There was no dispute as to the correctness of these claims, and there were no other claims against the estate. Appellant, however, contends that distribution should have been made pro rata under section 7 of the Act of June 1, 1915, P. L. 661, entitled, “An act relating to the maintenance of insane, feeble-minded, and other persons confined in the various institutions of the Commonwealth ; fixing liability for their support; providing for the collection of the moneys (due the Commonwealth therefor, and for proceedings relating thereto.” Section 7 of the act reads: “Where there is a claim against the estate of any person maintained, in any . . . institution, both on behalf of the Commonwealth and on behalf of any county . . ., and there is not sufficient in the estate to pay the claim in full, the same shall be paid pro rata to the State and the county, in the proportion of the amount of maintenance legally recoverable by each.”

As the court below states in its opinion, section 7 of the Act of 1915 must be read in connection with section 6, which provides that “All claims by the Commonwealth for maintenance as herein provided in the distribution of any of the estate of any person so maintained, shall take precedence and be paid after other claims which by law are now given precedence, and before any claims of general creditors.” The law at that time (section 21, Act of February 24, 1834, P. L. 76) gave preference, in the payment of a decedent’s debts, first, to funeral expenses, medicine and medical attendance during the last illness of decedent, and servants’ wages for one year, second, to rents, not exceeding a year, and, third, “all other debts, . . . except debts due to the Commonwealth, which shall be paid last.” This had been the law since 1794 (section 14, Act of April 19, 1794, 3 Smith’s Laws 143).
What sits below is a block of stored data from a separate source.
(* ===== verification/P9Fids.v ===== *)
(** * Fids: no operation of the 9p client loses or invents one

    Triples for the operations of [P9Ops]: the state [St F T] has the set [F]
    of fids in use, the file table [T] and an idle queue.  They hold for every
    device: a reply can only make an operation fail or panic. *)
From S2P Require Import Prelude Stuff Pm Virtio VirtioInv P9Msg P9 P9Wire P9Ops P9Spec.

Local Open Scope Z_scope.

Definition fids {D} (s : PSt D) : gset Z :=
  list_to_set (filter (λ i, BitSet128.mem (fid_bs s) i = true) (seqZ 0 128)).

Definition St {D} (F : gset Z) (T : list File) (s : PSt D) : Prop :=
  pinv s ∧ fids s = F ∧ files s = T.

Section base.
Context {D : Type} `{Mmio D}.
Implicit Types (s : PSt D) (F : gset Z) (T : list File).

Lemma elem_of_fids s i : i ∈ fids s ↔ 0 ≤ i < 128 ∧ BitSet128.mem (fid_bs s) i = true.
Proof using Type. unfold fids. rewrite elem_of_list_to_set, list_elem_of_filter, elem_of_seqZ. naive_solver lia. Qed.

Lemma fids_core s s' : core s' = core s → fids s' = fids s ∧ files s' = files s.
Proof using Type. intros [= E1 E2 E3 E4 E5]. unfold fids. by rewrite E1. Qed.

(** Changing only the fid set. *)
Lemma St_fids F F' T s bs :
  St F T s → BitSet128.wf bs → BitSet128.len bs = 128 →
  (∀ i, i ∈ F' ↔ 0 ≤ i < 128 ∧ BitSet128.mem bs i = true) →
  St F' T (mkPSt (p_q s) bs (p_tag s) (root_qid s) (has_regs s) (files s) (dev s) (dev_pos s)).
Proof using Type.
  intros ([Hq Hw Hl Hr Hf] & _ & HT) Hw' Hl' HF. split; [by split|]. split; [|done].
  apply set_eq. intros i. by rewrite elem_of_fids, HF.
Qed.

Lemma alloc_fid_triple F T :
  triple (St F T) (alloc_fid (D := D)) (λ r s,
    match r with
    | Some i => i ∉ F ∧ 0 ≤ i < 128 ∧ St ({[i]} ∪ F) T s
    | None => St F T s ∧ ∀ i, 0 ≤ i < 128 → i ∈ F
    end).
Proof using Type.
  intros s Hst. pose proof Hst as (Hp & HF & HT). pose proof (pi_len s Hp) as Hlen.
  destruct (BitSet128.first_clr_ok _ (pi_fids s Hp)) as (r & Er & Hr).
  unfold alloc_fid. mstep. unfold lift at 1, bind at 1. rewrite Er. destruct r as [i|].
  - destruct Hr as (Hi & Hm & _). rewrite Hlen in Hi.
    destruct (BitSet128.set_ok _ (pi_fids s Hp) i) as (bs & Es & Hw & Hl & HM); [lia|].
    unfold lift, bind. rewrite Es. simpl. split; [|split; [done|]].
    + rewrite <- HF, elem_of_fids. intros [_ ?]. congruence.
    + eapply St_fids; [done|done|congruence|]. intros j. rewrite HM, orb_true_iff, bool_decide_eq_true.
      rewrite elem_of_union, elem_of_singleton, <- HF, elem_of_fids. naive_solver.
  - simpl. split; [done|]. intros i Hi. rewrite <- HF, elem_of_fids. split; [done|]. apply Hr. lia.
Qed.

Lemma fid_is_ok_triple F T fid :
  0 ≤ fid → triple (St F T) (fid_is_ok (D := D) fid) (λ b s, St F T s ∧ b = bool_decide (fid ∈ F)).
Proof using Type.
  intros Hfid s Hst. pose proof Hst as (Hp & HF & HT). pose proof (pi_len s Hp) as Hlen.
  unfold fid_is_ok. mstep. rewrite Hlen. destruct (Z.ltb_spec fid 128).
  - rewrite wrap_small by lia. unfold lift. rewrite BitSet128.tst_mem by lia. split; [done|].
    destruct (BitSet128.mem _ _) eqn:E; symmetry.
    + apply bool_decide_eq_true. rewrite <- HF. by apply elem_of_fids.
    + apply bool_decide_eq_false. rewrite <- HF, elem_of_fids. intros [_ ?]. congruence.
  - simpl. split; [done|]. symmetry. apply bool_decide_eq_false. rewrite <- HF, elem_of_fids. lia.
Qed.

Lemma free_fid_triple F T fid :
  0 ≤ fid → triple (St F T) (free_fid (D := D) fid) (λ _ s, fid ∈ F ∧ St (F ∖ {[fid]}) T s).
Proof using Type.
  intros Hfid. unfold free_fid. eapply triple_bind; [by apply fid_is_ok_triple|]. intros b.
  eapply triple_bind; [apply triple_assert|]. intros _ s ((Hst & Eb) & ->).
  symmetry in Eb. apply bool_decide_eq_true in Eb. pose proof Hst as (Hp & HF & HT).
  pose proof (pi_len s Hp) as Hlen. rewrite <- HF in Eb. apply elem_of_fids in Eb as [Hr Hm].
  destruct (BitSet128.clr_ok _ (pi_fids s Hp) fid) as (bs & Es & Hw & Hl & HM); [lia|].
  mstep. rewrite wrap_small by lia. unfold lift, bind. rewrite Es. simpl. split.
  - rewrite <- HF. by apply elem_of_fids.
  - eapply St_fids; [done|done|congruence|]. intros j.
    rewrite elem_of_difference, elem_of_singleton, <- HF, elem_of_fids. split.
    + intros [[Hj Hmj] Hne]. split; [done|]. rewrite HM by done. by rewrite bool_decide_eq_false_2.
    + intros [Hj Hmj]. rewrite HM in Hmj by done. apply andb_true_iff in Hmj as [Hn Hmj].
      apply negb_true_iff, bool_decide_eq_false in Hn. done.
Qed.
The question arose whether the provisions of the Act of 1915, which so materially altered the order of payment of the debts of a decedent, were constitutional, inasmuch as the title to the act does not give notice of the change; but the orphans’ court properly concluded it need not pass upon this question for the reason that, whether or not these sections were constitutional, as applying to the debts of decedents, they were superseded by the provision in section 13 (a) of the Fiduciaries Act of 1917, P. L. 447, which reenacted, verbatim, section 21 of the Act of 1834, and repealed “all other acts of assembly, or parts thereof, that are in any way in conflict or inconsistent with this act, or any part thereof.”

Appellant’s argument based on the rule of law that, “In so far as a later law is merely a reenactment of an earlier one, it will not repeal an intermediate act which qualifies or limits the first one, but such intermediate act will be deemed to remain in force, and to qualify or modify the new act in the same manner as it did the first” (59 C. J. 926, section 528f), ignores the exception to the rule that, “where the reenacting act and the intermediate act are wholly inconsistent with each other and cannot stand together, the intermediate act will be regarded as repealed.” As was said by the late Judge Gest, in O’Connor’s Est., 20 D. & C. 547, 549, “section 6 of the Act of 1915 ... is repealed by the general repealer clause of the Fiduciaries Act, as it is clearly in conflict and inconsistent with section 13(a) of the act” and the two sections “cannot stand together.”

Toner’s Est., 260 Pa. 49, cited by appellant as a leading case on this subject, is rather opposed than helpful to appellant’s contentions, for it held (page 57) that there was “no absolute repugnancy” between the last and the intermediate of the acts there under discussion.

The decree of the orphans’ court awarding the balance for distribution to the City of Philadelphia is affirmed; costs to be paid out of the fund for distribution.